Drug Abuse ‘Worrisome’  

There has been a ‘worrisome’ increase in the trend regarding substance abuse in Jammu and Kashmir, thus observed Lieutenant Governor. Rightly also, he said that the government aims to wean away youngsters from addiction and bring them into the mainstream of the society. While drug abuse has been rising in J&K, covid-19 has impacted and led to increase in substance abuse also. According to a survey conducted by UNO, more than 275 millions of people across the globe are addicted to different kinds of drugs. The most vulnerable are those in the age group of 16-35. In India drug abuse has also emerged in alarming dimensions, and Jammu and Kashmir is no exception.

Drug abuse has a multifarious impact on the health and existence of humanity. The International Narcotic Control Board report paints a worrying trend also, saying that drug addiction has increased both quantitatively and qualitatively. More and more people belonging to the middle and upper classes are resorting to it.  Drug addiction affects family life and social fabric very dangerously. Its steely talons are indiscriminate and spare none—children, parents, the poor, and the rich.  Research conducted globally has found that some of the reported overdoses were the result of people trying to self-treat their addiction drugs including opioids.

The erstwhile government in J&K implemented a Drug de-addiction policy. It was said to be broader, encompassing means to effectively challenge various inter-linked aspects. The government carried many awareness programmes but the zeal with which it was started has faded. At almost all levels, the policy failed to meet the ends for which it was formulated and serious efforts, both at official and the societal levels are all but lacking.

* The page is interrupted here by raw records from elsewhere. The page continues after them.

Lemma pumpStep_ok evs st ev st' : pump_ok evs st -> pumpStep st ev = Some st' -> pump_ok (evs ++ [ev]) st'.
Proof.
  intros [E0 E1 E2 E3 E4 E5] H.
  assert (P : forall (f : pumpEvent -> option bytes) (l : list bytes), l `prefix_of` omap f evs -> l `prefix_of` omap f (evs ++ [ev]))
    by (intros f l Hl; rewrite omap_app; by apply prefix_app_r).
  assert (Q : forall (f : pumpEvent -> option bytes), omap f (evs ++ [ev]) = omap f evs ++ omap f [ev])
    by (intros; apply omap_app).
  destruct st as [ul dl e mn tw ts]; cbn [upLive downLive errc main toWire toWS] in *.
  destruct ev as [[|x f] ok| |[|x m] ok| |]; cbn [pumpStep upLive downLive errc main toWire toWS] in H.
  all: repeat match type of H with
    | (if ?c then _ else _) = _ => destruct c eqn:?; try discriminate H
    | match ?c with _ => _ end = _ => destruct c eqn:?; try discriminate H
    end; apply (inj Some) in H as <-; bool_arith.
  all: subst; unfold upFails, downFails; split; cbn [upLive downLive errc main toWire toWS dead taken] in *; try done; try lia; auto.
  all: try (rewrite Q; cbn [omap list_omap upFrame downFrame]; rewrite ?app_nil_r; auto).
  all: repeat match goal with H : closed _ = false |- _ =>
      unfold closed in H; apply bool_decide_eq_false, dec_stable in H; cbn [main] in H end.
  all: subst; rewrite ?E4, ?E5 by done; try done.
Qed.

Lemma pumpRun_ok evs : forall pre st st', pump_ok pre st -> pumpRun st evs = Some st' -> pump_ok (pre ++ evs) st'.
Proof.
  induction evs as [|ev evs IH]; intros pre st st' Hok H; cbn [pumpRun] in H.
  { injection H as <-. by rewrite app_nil_r. }
  destruct (pumpStep st ev) as [st1|] eqn:E; [|done]. cbn [mbind option_bind] in H.
  change (pre ++ ev :: evs) with (pre ++ [ev] ++ evs). rewrite app_assoc. eapply IH; [|exact H]. by eapply pumpStep_ok.
Qed.

Lemma newPump_ok : pump_ok [] newPump.
Proof. by split. Qed.

(** What is left to happen until [pump] returns: the reads fail once the ends are closed. *)
Definition tearDown (st : pump) : list pumpEvent :=
  match main st with
  | Returned => []
  | WaitFirst => (if upLive st then [UpErr] else []) ++ (if downLive st then [DownErr] else []) ++ [TakeErr; TakeErr]
  | WaitSecond => (if upLive st then [UpErr] else []) ++ (if downLive st then [DownErr] else []) ++ [TakeErr]
  end.

(** C28: what a bridge delivers, and its end. In every state the two goroutines reach in any
    interleaving, each direction has passed on a prefix, in order, of the non-empty
    frames it read (all of them while it lives and nothing has failed); at most two errors are
    in flight, so neither goroutine blocks on the channel; when [pump] returns both
    goroutines are gone and both ends closed; and [pump] does return as soon as the blocked
    reads fail. *)
Theorem pump_contract evs st :
  pumpRun newPump evs = Some st ->
  toWire st `prefix_of` omap upFrame evs /\ toWS st `prefix_of` omap downFrame evs /\
  (upLive st = true -> main st = WaitFirst -> toWire st = omap upFrame evs) /\
  (downLive st = true -> main st = WaitFirst -> toWS st = omap downFrame evs) /\
  0 <= errc st <= 2 /\
  (main st = Returned -> upLive st = false /\ downLive st = false /\ closed st = true) /\
  exists st', pumpRun st (tearDown st) = Some st' /\ main st' = Returned.
Proof.
  intros H. apply (pumpRun_ok _ [] _ _ newPump_ok) in H. cbn [app] in H.
  destruct H as [E0 E1 E2 E3 E4 E5]. destruct st as [ul dl e mn tw ts].
  cbn [upLive downLive errc main toWire toWS] in *. subst e. split_and!; try done.
  - by destruct ul, dl, mn.
  - intros ->. destruct ul, dl; cbn in E1; try lia. done.
  - destruct ul, dl, mn; cbn in E1; try lia; eexists; split; reflexivity.
Qed.

Theorem pump_contract_witness :
  exists st, pumpRun newPump [UpMsg [1; 2] true; DownMsg [3] true; DownMsg [] true; UpMsg [4] true; TakeErr; UpMsg [5] true; TakeErr] = Some st /\
    toWire st `prefix_of` [[1; 2]; [4]; [5]] /\ main st = Returned.
Proof.
  eexists. split; [reflexivity|]. split; [|reflexivity].
  exact (proj1 (pump_contract [UpMsg [1; 2] true; DownMsg [3] true; DownMsg [] true; UpMsg [4] true; TakeErr;
    UpMsg [5] true; TakeErr] _ eq_refl)).
Defined.

(** An empty frame from the wire ends the bridge; an empty message from the WebSocket does not. *)
Theorem pump_empty st ok :
  upLive st = true -> downLive st = true ->
  pumpStep st (UpMsg [] ok) = Some st /\ pumpStep st (DownMsg [] ok) = Some (downFails st).
Proof. intros H1 H2. cbn [pumpStep]. by rewrite H1, H2. Qed.

(** ** The connect mode *)

Import UnixSeq.

(** [serveWS]: the descriptor it pumps, if the switch answers. *)
Definition serveWS (fault1 fault2 : bool) (upstream : string) (w : world) : option nat * world :=
  match TryConnect fault1 fault2 upstream w with
  | (Ok fd, w) => (Some fd, w)
  | (Err _, w) => (None, w)
  end.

There is a need to understand the problem in-depth and proper data to know the enormity becomes very essential.

Youngsters linked to the drug trade are more victims than offenders, a Supreme Court judge famously said and also lay bare not just the callousness towards children that is, regrettably a feature of the society, but also an awareness of the deep corruption that undermines the purpose of any institution for the vulnerable.

As has been underlined by the Lieutenant Governor, all stakeholders, youth, educational institutions and NGOs need to work as a team. Together all can play an important role to transform the drug de-addiction efforts of various stakeholders into a public moment and wean away the youth from this menace.